What Is The Ideal Game Strategy In Rise Of Nations?

Rise of Nations is a real-time strategic video game which was developed by Big Huge Games. It was and published by Microsoft Game Studios in May 2003. The development was headed up by veteran game designer Brian Reynolds, of Civilization II as well as Sid Meier’s Alpha Centauri.

The game has taken a number of different concepts from turn-based strategy games such as territories in addition to attrition warfare. Rise of Nations features 18 civilisations that are playable through eight ages of world history.

A Well-Designed Game

A lot of thinking as well as deliberation has gone into making this uncommon mixture of aspects work well in Rise Of Nations. It shows.

Your nation consists of cities and their peripheral buildings, and military installations. Each city (or fortress) affects the borders of your nation dynamically, moving the boundary forward or backwards dependent upon the status of your cities as well as on those of your bordering nations.

Construct a new city and the national borders in that region (shown by lines across the map) will alter to reflect the new balance of power in the area – an important consideration as national borders define where you are able to build your buildings in addition to what resources you have access to.

Within the borders of each city, there’s a range of facilities which you are able to build ranging from military camps to grain stores as well as from mining installations to temples. A number of these facilities impact the production of all sorts of resources (build a sawmill in order to gather wood quicker, build a smelter to gather from mines faster, construct a university and stock it with scholars in order to speed up research), while others influence your national borders and others still have an effect on your economy, such as the marketplace that can produce net worth by trading with other markets in other cities.

Similarities With Civilization

All of this will probably seem quite familiar to anyone who has played Civilization. Luckily, there’s a lot more where that came from. Around the map there are a number of resources scattered, ranging from sheep to diamonds, that you are able to exploit by sending a trader from the market to set up shop.
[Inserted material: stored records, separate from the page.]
(* ===== verification/ToolStack.v ===== *)
(** * The tool, worker and task stacks, refined to lists

    The stacks of tool-root frames and of running workers of a thread and the
    context stack of an asyncio task, with the list operation that each of their
    operations implements. *)

From stdpp Require Import base gmap list.
From S2P Require Import Prelude Types Maps Ownership Worker Contexts Stacks.

(** ** Tool-root frames of a thread *)

Definition tool_frames (σ : State) (tid : Z) (l : list ToolStackEntry) : Prop :=
  owner_stack tool_key (2 ^ 32) 8 (tool_stack σ) (tool_stack_depth σ) tid l.

Definition tool_changes (σ : State) (tid : Z) (l : list ToolStackEntry) (σ' : State) : Prop :=
  ∃ stk dep t, σ' = set_tick t (set_tool_stack_depth dep (set_tool_stack stk σ))
    ∧ changes tool_key (2 ^ 32) 8 (tool_stack σ) (tool_stack_depth σ) tid stk dep l.

Lemma tool_changes_refl σ tid l : tool_frames σ tid l → tool_changes σ tid l σ.
Proof.
  intros Hl. exists (tool_stack σ), (tool_stack_depth σ), (tick σ).
  split; [by destruct σ|by apply changes_refl].
Qed.

Definition tool_entry (ctx_id frame_ptr parent_ptr tool_id : Z) : ToolStackEntry :=
  {| se_ctx_id := ctx_id; se_frame_ptr := frame_ptr; se_parent_ptr := parent_ptr;
     se_tool_id := tool_id |}.

(** A ninth frame is dropped. *)
Lemma tool_stack_push_spec tid c f p t e σ l :
  reliable e → in_u32 tid → tool_frames σ tid l →
  ∃ σ', tool_stack_push tid c f p t e σ = (tt, σ')
    ∧ tool_changes σ tid (if (length l <? 8)%nat then l ++ [tool_entry c f p t] else l) σ'.
Proof.
  intros He Ht Hts. pose proof Hts as (Hst & Hd & Hb). unfold tool_stack_push. mstep. sproj.
  rewrite Hd, depth_of_unwrap. unfold MAX_CTX_STACK_DEPTH.
  destruct (Z.geb_spec (Z.of_nat (length l)) 8) as [Hge|Hlt].
  { eexists. split; [by mrun|]. destruct (Nat.ltb_spec (length l) 8); [lia|].
    by apply tool_changes_refl. }
  destruct (Nat.ltb_spec (length l) 8); [|lia]. eexists. split.
  { mrun. by apply m_insert_reliable. }
  rewrite u32_small by (unfold in_u32; lia). sproj. eexists _, _, _. split; [reflexivity|].
  apply (changes_push in_u32 tool_key (2 ^ 32) 8); [done|lia|lia|done].
Qed.

(** The entry found is removed and returned. *)
Lemma tool_stack_remove_if_spec (p : ToolStackEntry → bool) tid e σ l :
  reliable e → in_u32 tid → tool_frames σ tid l →
  ∃ σ', tool_stack_remove_if p tid e σ
        = (match find_pos p l with Some n => l !! n | None => None end, σ')
    ∧ tool_changes σ tid (match find_pos p l with Some n => delete n l | None => l end) σ'.
Proof.
  intros He Ht Hts. pose proof Hts as (Hst & Hd & Hb). unfold tool_stack_remove_if. mstep.
  sproj. rewrite Hd. destruct (depth_of l) as [d|] eqn:E; last first.
  { apply depth_of_None in E as ->. eexists. split; [by mrun|]. by apply tool_changes_refl. }
  apply depth_of_Some in E as [-> Hpos].
  destruct (Z.eqb_spec (Z.of_nat (length l)) 0); [lia|].
  destruct (find_pos p l) as [n0|] eqn:Hn; last first.
  { erewrite bind_run; last first.
    { by apply (find_entry_missing (tool_key tid) (2 ^ 32)); [|lia|lia|]. }
    eexists. split; [by mrun|]. by apply tool_changes_refl. }
  destruct (find_entry_found (tool_key tid) (2 ^ 32) TOOL_STACK p e σ l n0)
    as (v & Hv & _ & Hfind); [done|lia|lia|done|].
  erewrite bind_run by exact Hfind. cbv beta iota. pose proof (find_pos_lt _ _ _ Hn) as Hlt.
  destruct (remove_shift_spec (tool_key tid) (2 ^ 32) (fam_inj _ _ _ tid Ht) TOOL_STACK
              e σ l n0 7) as (stk & t & Hrun & Hst' & Hoff); [done|lia|lia|lia|done|].
  mstep. erewrite bind_run by exact Hrun. cbv beta zeta. rewrite Hv. sproj.
  pose proof (changes_pop tool_key (2 ^ 32) 8 (tool_stack σ) (tool_stack_depth σ) tid stk n0 l
                Hb Hlt Hst' Hoff) as Hch. unfold pop_depth in Hch.
  destruct (Z.of_nat (length l) - 1 =? 0); eexists; (split; [by mrun|]); sproj.
  - by exists stk, (delete tid (tool_stack_depth σ)), t.
  - by exists stk, (<[tid := Z.of_nat (length l) - 1]> (tool_stack_depth σ)), (S t).
Qed.

(** An entry of the same frame and context is replaced in place. *)
Lemma tool_stack_refresh_spec tid c f p t e σ l :
  reliable e → in_u32 tid → tool_frames σ tid l →
  ∃ σ', tool_stack_refresh tid c f p t e σ = (tt, σ')
    ∧ tool_changes σ tid
        (match find_pos (λ en, (se_frame_ptr en =? f) && (se_ctx_id en =? c)) l with
         | Some n => <[n := tool_entry c f p t]> l
         | None => if (length l <? 8)%nat then l ++ [tool_entry c f p t] else l
         end) σ'.
Proof.
  intros He Ht Hts. pose proof Hts as (Hst & Hd & Hb). unfold tool_stack_refresh. mstep. sproj.
  rewrite Hd, depth_of_unwrap. set (q := λ en : ToolStackEntry, _ && _). destruct (find_pos q l) as [n|] eqn:Hn;
    last first.
  { erewrite bind_run; last first.
    { by apply (find_entry_missing (tool_key tid) (2 ^ 32)); [|lia|lia|]. }
    by apply tool_stack_push_spec. }
  destruct (find_entry_found (tool_key tid) (2 ^ 32) TOOL_STACK q e σ l n)
    as (v & Hv & _ & Hfind); [done|lia|lia|done|].
  erewrite bind_run by exact Hfind. cbv beta iota. pose proof (find_pos_lt _ _ _ Hn) as Hlt.
  eexists. split; [by apply m_insert_reliable|]. sproj.
  exists (<[tool_key tid (Z.of_nat n) := tool_entry c f p t]> (tool_stack σ)),
    (tool_stack_depth σ), (S (tick σ)). split; [done|]. unfold changes. split_and!.
  - split_and!.
    + apply stack_at_update; [exact (fam_inj in_u32 tool_key (2 ^ 32) tid Ht)|done|lia|done].
    + rewrite Hd. apply depth_of_length. by rewrite length_insert.
    + by rewrite length_insert.
  - intros k Hk. apply (insert_off_other _ (2 ^ 32)); [lia|done].
  - done.
Qed.

(** ** Running workers of a thread *)

Definition worker_runs (σ : State) (tid : Z) (l : list WorkerRunEntry) : Prop :=
  owner_stack thread_key 256 64 (worker_run_stack σ) (worker_run_depth σ) tid l.

Definition worker_changes (σ : State) (tid : Z) (l : list WorkerRunEntry) (σ' : State) : Prop :=
  ∃ stk dep t, σ' = set_tick t (set_worker_run_depth dep (set_worker_run_stack stk σ))
    ∧ changes thread_key 256 64 (worker_run_stack σ) (worker_run_depth σ) tid stk dep l.

Lemma worker_changes_refl σ tid l : worker_runs σ tid l → worker_changes σ tid l σ.
Proof.
  intros Hl. exists (worker_run_stack σ), (worker_run_depth σ), (tick σ).
  split; [by destruct σ|by apply changes_refl].
Qed.

Lemma worker_stack_push_spec tid en e σ l :
  reliable e → in_u32 tid → worker_runs σ tid l →
  ∃ σ', worker_stack_push tid en e σ = (tt, σ')
    ∧ worker_changes σ tid (if (length l <? 64)%nat then l ++ [en] else l) σ'.
Proof.
  intros He Ht Hts. pose proof Hts as (Hst & Hd & Hb). unfold worker_stack_push. mstep. sproj.
  rewrite Hd, depth_of_unwrap.
  destruct (Z.geb_spec (Z.of_nat (length l)) 64) as [Hge|Hlt].
  { eexists. split; [by mrun|]. destruct (Nat.ltb_spec (length l) 64); [lia|].
    by apply worker_changes_refl. }
  destruct (Nat.ltb_spec (length l) 64); [|lia]. eexists. split.
  { mrun. by apply m_insert_reliable. }
  sproj. eexists _, _, _. split; [reflexivity|].
  apply (changes_push in_u32 thread_key 256 64); [done|lia|lia|done].
Qed.

(** The loop of [worker_stack_remove_at], which skips holes instead of stopping. *)
Lemma worker_shift_from tid e σ l fi fuel (i : nat) :
  reliable e → in_u32 tid → (fi < i)%nat → (i ≤ length l)%nat → (length l ≤ i + fuel)%nat →
  (length l ≤ 64)%nat → shifting (thread_key tid) 256 (worker_run_stack σ) l fi i →
  ∃ stk t,
    scan fuel (Z.of_nat i) (Z.of_nat (length l)) (λ next,
      entry ← m_get WORKER_RUN_STACK (thread_key tid next);
      match entry with
      | Some entry => m_insert WORKER_RUN_STACK (thread_key tid (next - 1)) entry
      | None => mret tt
      end;;
      m_remove WORKER_RUN_STACK (thread_key tid next);;
      mret (None : option unit)) e σ
    = (None, set_tick t (set_worker_run_stack stk σ))
    ∧ shifting (thread_key tid) 256 stk l fi (length l)
    ∧ (∀ k, off_stack (thread_key tid) 256 k → stk !! k = worker_run_stack σ !! k).
Proof.
  intros He Ht. revert σ i. induction fuel as [|fuel IH]; intros σ i Hfi Hi Hf HN Hsh; cbn [scan].
  { exists (worker_run_stack σ), (tick σ). replace (length l) with i by lia.
    split_and!; [by destruct σ|done..]. }
  destruct (Z.geb_spec (Z.of_nat i) (Z.of_nat (length l))) as [Hge|Hlt].
  { exists (worker_run_stack σ), (tick σ). replace (length l) with i by lia.
    split_and!; [by destruct σ|done..]. }
  destruct (lookup_lt_is_Some_2 l i) as [v Hv]; [lia|].
  assert (worker_run_stack σ !! thread_key tid (Z.of_nat i) = Some v) as Hget.
  { rewrite Hsh by lia. repeat case_decide; lia || done. }
  erewrite bind_run; last first.
  { mstep. sproj. rewrite Hget. mrun. reflexivity. }
  cbv beta iota. replace (Z.of_nat i + 1) with (Z.of_nat (S i)) by lia.
  match goal with |- context [scan _ _ _ _ e ?s] => set (σ1 := s) end.
  destruct (IH σ1 (S i)) as (stk & t & Hrun & Hend & Hoff); [lia..| |].
  { apply shifting_step; [exact (fam_inj in_u32 thread_key 256 tid Ht)|lia|lia|done|done]. }
  exists stk, t. split_and!; [by rewrite Hrun|done|].
  intros k Hk. rewrite Hoff by done. subst σ1. sproj.
  rewrite lookup_delete_ne by (apply Hk; lia). by rewrite lookup_insert_ne by (apply Hk; lia).
Qed.

Lemma worker_stack_remove_at_spec tid (idx : nat) e σ l :
  reliable e → in_u32 tid → worker_runs σ tid l → (idx < length l)%nat →
  ∃ σ', worker_stack_remove_at tid (Z.of_nat idx) (Z.of_nat (length l)) e σ = (l !! idx, σ')
    ∧ worker_changes σ tid (delete idx l) σ'.
Proof.
  intros He Ht Hts Hidx. pose proof Hts as (Hst & Hd & Hb). unfold worker_stack_remove_at.
  destruct (Z.geb_spec (Z.of_nat idx) (Z.of_nat (length l))); [lia|].
  destruct (Z.eqb_spec (Z.of_nat (length l)) 0); [lia|]. cbn [orb].
  mstep. mstep. sproj. rewrite Z.min_l by lia.
  replace (Z.of_nat idx + 1) with (Z.of_nat (S idx)) by lia.
  match goal with |- context [mbind _ (scan _ _ _ _) _ ?s] => set (σ1 := s) end.
  destruct (worker_shift_from tid e σ1 l idx 63 (S idx)) as (stk & t & Hrun & Hend & Hoff);
    [done|done|lia..| |].
  { apply shifting_start; [exact (fam_inj in_u32 thread_key 256 tid Ht)|lia|done]. }
  erewrite bind_run by exact Hrun. cbv beta zeta. rewrite Hst by lia.
  assert (stack_at stk (thread_key tid) 256 (delete idx l)) as Hst'
    by (apply shifting_end; [done|lia|done]).
  assert (∀ k, off_stack (thread_key tid) 256 k → stk !! k = worker_run_stack σ !! k) as Hoff'.
  { intros k Hk. rewrite Hoff by done. subst σ1. sproj. by rewrite lookup_delete_ne by (apply Hk; lia). }
  pose proof (changes_pop thread_key 256 64 (worker_run_stack σ) (worker_run_depth σ) tid stk idx
                l Hb Hidx Hst' Hoff') as Hch. unfold pop_depth in Hch.
  destruct (Z.of_nat (length l) - 1 =? 0); eexists; (split; [by mrun|]); sproj.
  - by exists stk, (delete tid (worker_run_depth σ)), t.
  - by exists stk, (<[tid := Z.of_nat (length l) - 1]> (worker_run_depth σ)), (S t).
Qed.

(** The top two entries are candidates; at most one is removed. *)
Lemma worker_stack_remove_near_top_spec (p : WorkerRunEntry → bool) tid e σ l :
  reliable e → in_u32 tid → worker_runs σ tid l →
  ∃ r σ' l', worker_stack_remove_near_top p tid e σ = (r, σ') ∧ worker_changes σ tid l' σ'
    ∧ match r with
      | Some en => p en = true ∧ ∃ n, l !! n = Some en ∧ l' = delete n l
                                      ∧ (length l ≤ n + 2)%nat
      | None => l' = l
      end.
Proof.
  intros He Ht Hts. pose proof Hts as (Hst & Hd & Hb). unfold worker_stack_remove_near_top.
  mstep. sproj. rewrite Hd. destruct (depth_of l) as [d|] eqn:E; last first.
  { apply depth_of_None in E as ->. exists None, σ, []. split_and!; [by mrun| |done].
    by apply worker_changes_refl. }
  apply depth_of_Some in E as [-> Hpos].
  destruct (Z.eqb_spec (Z.of_nat (length l)) 0); [lia|]. mstep. sproj.
  rewrite (stack_at_lookup _ _ _ l) by (done || lia).
  destruct (lookup_lt_is_Some_2 l (Z.to_nat (Z.of_nat (length l) - 1))) as [v Hv]; [lia|].
  rewrite Hv. destruct (p v) eqn:Hp.
  { destruct (worker_stack_remove_at_spec tid (length l - 1) e σ l) as (σ' & Hrun & Hch);
      [done..|lia|]. replace (Z.of_nat (length l - 1)) with (Z.of_nat (length l) - 1) in Hrun by lia.
    eexists _, σ', _. split_and!; [exact Hrun|exact Hch|].
    replace (Z.to_nat (Z.of_nat (length l) - 1)) with (length l - 1)%nat in Hv by lia.
    rewrite Hv. split; [done|]. eexists. split_and!; [done|done|lia]. }
  destruct (Z.gtb_spec (Z.of_nat (length l)) 1); last first.
  { exists None, σ, l. split_and!; [by mrun|by apply worker_changes_refl|done]. }
  mstep. sproj. rewrite (stack_at_lookup _ _ _ l) by (done || lia).
  destruct (lookup_lt_is_Some_2 l (Z.to_nat (Z.of_nat (length l) - 2))) as [w Hw]; [lia|].
  rewrite Hw. destruct (p w) eqn:Hp'; last first.
  { exists None, σ, l. split_and!; [by mrun|by apply worker_changes_refl|done]. }
  destruct (worker_stack_remove_at_spec tid (length l - 2) e σ l) as (σ' & Hrun & Hch);
    [done..|lia|]. replace (Z.of_nat (length l - 2)) with (Z.of_nat (length l) - 2) in Hrun by lia.
  eexists _, σ', _. split_and!; [exact Hrun|exact Hch|].
  replace (Z.to_nat (Z.of_nat (length l) - 2)) with (length l - 2)%nat in Hw by lia.
  rewrite Hw. split; [done|]. eexists. split_and!; [done|done|lia].
Qed.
Apart from increasing your net worth, these resources also give benefits to your nation, for example reduced costs for particular types of manufacture, improved construction times or better research abilities. As you go through the ages, more resources will become available for you – such as oil as well as uranium, essential for a modern war machine.

For those who haven’t encountered it, Rise Of Nations is played like a classic RTS from the genre’s golden age approximately at the turn of the millennium, however the game has incorporated some 4X stylings, specifically from the Civ mould. You went through the same swathe of “ages” as you’d expect to in a historical 4X too, so old people with sticks eventually became riflemen, while horses underwent an agonising metamorphosis into tanks.